Atenção básica é subfinanciada
Procurada pela Tribuna para comentar os resultados obtidos por meio da dissertação, a Secretaria de Estado de Saúde (SES) se manifestasou por meio de nota e afirmou que não dispõe de informações para fazer análises sobre os resultados. No entanto, sobre a compreensão de que as internações sensíveis à atenção básica são evitáveis, a SES afirmou que “é um erro conceitual e não há evidências que esse indicador deva ser usado pela ótica economicista”.
Além disso, conforme a nota, “atividades como a prevenção de doenças, o diagnóstico e o tratamento precoce de patologias agudas, o controle e acompanhamento de patologias crônicas, devem ter como consequência a redução das internações hospitalares por esses problemas. Muitos outros fatores influenciam o número de internações por condições sensíveis, sendo que um deles é a configuração da rede hospitalar”, o que, para a pasta, comprovaria que o rol de condições sensíveis criado pelo Ministério da Saúde tem como objetivo diminuir o risco de internações.

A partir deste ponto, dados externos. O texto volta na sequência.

(* ===== verification/Durations.v ===== *)
(** * Durations ([go/src/time/time.go], [format.go])

    [String] writes a duration into a buffer of 32 bytes from the right;
    [ParseDuration] reads it back with 64-bit integers and, for fractions, the
    binary64 operations of [SpecFloat].  [Round], [Truncate] and [Abs] round
    without overflow. *)
From Stdlib Require Import Floats.SpecFloat.
From S2P Require Import Prelude GoUtf8 GoCalendar GoTime Strconv.
#[local] Open Scope Z_scope.

(** ** Formatting *)
Fixpoint fmtFrac_loop (prec : nat) (buf : gostring) (w v : Z) (print : bool) : go (gostring * Z * Z * bool) :=
  match prec with
  | O => Ret (buf, w, v, print)
  | S prec =>
      let digit := v mod 10 in
      let print := print || negb (digit =? 0) in
      '(buf, w) ← (if print then buf ← store buf (w - 1) (uint_wrap 8 (uint_wrap 8 digit + 48)); Ret (buf, w - 1) else Ret (buf, w));
      fmtFrac_loop prec buf w (v / 10) print
  end.
(** On the bytes of [buf] before [w]; the buffer, [nw] and [nv]. *)
Definition fmtFrac (buf : gostring) (w v : Z) (prec : nat) : go (gostring * Z * Z) :=
  '(buf, w, v, print) ← fmtFrac_loop prec buf w v false;
  if (print : bool) then buf ← store buf (w - 1) 46; Ret (buf, w - 1, v) else Ret (buf, w, v).

Fixpoint fmtInt_loop (fuel : nat) (buf : gostring) (w v : Z) : go (gostring * Z) :=
  if 0 <? v then
    match fuel with
    | O => OutOfFuel
    | S fuel =>
        buf ← store buf (w - 1) (uint_wrap 8 (uint_wrap 8 (v mod 10) + 48));
        fmtInt_loop fuel buf (w - 1) (v / 10)
    end
  else Ret (buf, w).
(** A [uint64] has at most twenty digits. *)
Definition fmtInt (buf : gostring) (w v : Z) : go (gostring * Z) :=
  if v =? 0 then buf ← store buf (w - 1) 48; Ret (buf, w - 1) else fmtInt_loop 20 buf w v.

(** The micro sign, U+00B5. *)
Definition micro : gostring := [0xC2; 0xB5].
(** The unit letter of a duration below a second, the precision, and whether the digits follow. *)
Definition format_small (buf : gostring) (w u : Z) : go (gostring * Z) :=
  buf ← store buf (w - 1) 115; let w := w - 1 in
  let w := w - 1 in
  if u =? 0 then buf ← store buf w 48; Ret (buf, w)
  else
    '(buf, w, prec) ← (
      if u <? uint_wrap 64 Microsecond then buf ← store buf w 110; Ret (buf, w, O)
      else if u <? uint_wrap 64 Millisecond then
        let w := w - 1 in
        tail ← slice_from buf w;
        Ret (take (Z.to_nat w) buf ++ copy_slice tail micro, w, 3%nat)
      else buf ← store buf w 109; Ret (buf, w, 6%nat));
    '(buf, w, u) ← fmtFrac buf w u prec;
    fmtInt buf w u.
Definition format_large (buf : gostring) (w u : Z) : go (gostring * Z) :=
  buf ← store buf (w - 1) 115; let w := w - 1 in
  '(buf, w, u) ← fmtFrac buf w u 9;
  '(buf, w) ← fmtInt buf w (u mod 60); let u := u / 60 in
  if 0 <? u then
    buf ← store buf (w - 1) 109; let w := w - 1 in
    '(buf, w) ← fmtInt buf w (u mod 60); let u := u / 60 in
    if 0 <? u then buf ← store buf (w - 1) 104; let w := w - 1 in fmtInt buf w u else Ret (buf, w)
  else Ret (buf, w).
Definition format (d : Z) (buf : gostring) : go (gostring * Z) :=
  let w := zlen buf in
  let u := uint_wrap 64 d in
  let neg := d <? 0 in
  let u := if neg then uint_wrap 64 (- u) else u in
  '(buf, w) ← (if u <? uint_wrap 64 Second then format_small buf w u else format_large buf w u);
  if neg then buf ← store buf (w - 1) 45; Ret (buf, w - 1) else Ret (buf, w).
Definition Duration_String (d : Z) : go gostring :=
  '(arr, n) ← format d (replicate 32 0); slice_from arr n.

Sobre os motivos pelo qual a atenção básica não pode ser considerada 100% eficaz, a SES afirma acreditar que a mesma ainda está em fase de desenvolvimento e que há subfinanciamento por falta de mais recursos. “A maior parte dos recursos públicos ainda é utilizada na rede hospitalar e de urgência, principalmente para custear os procedimentos de maior complexidade, dessa forma a atenção básica é subfinanciada. Faltam profissionais em quantidade e com capacitação para realizar os cuidados na abrangência necessária”, finaliza a nota.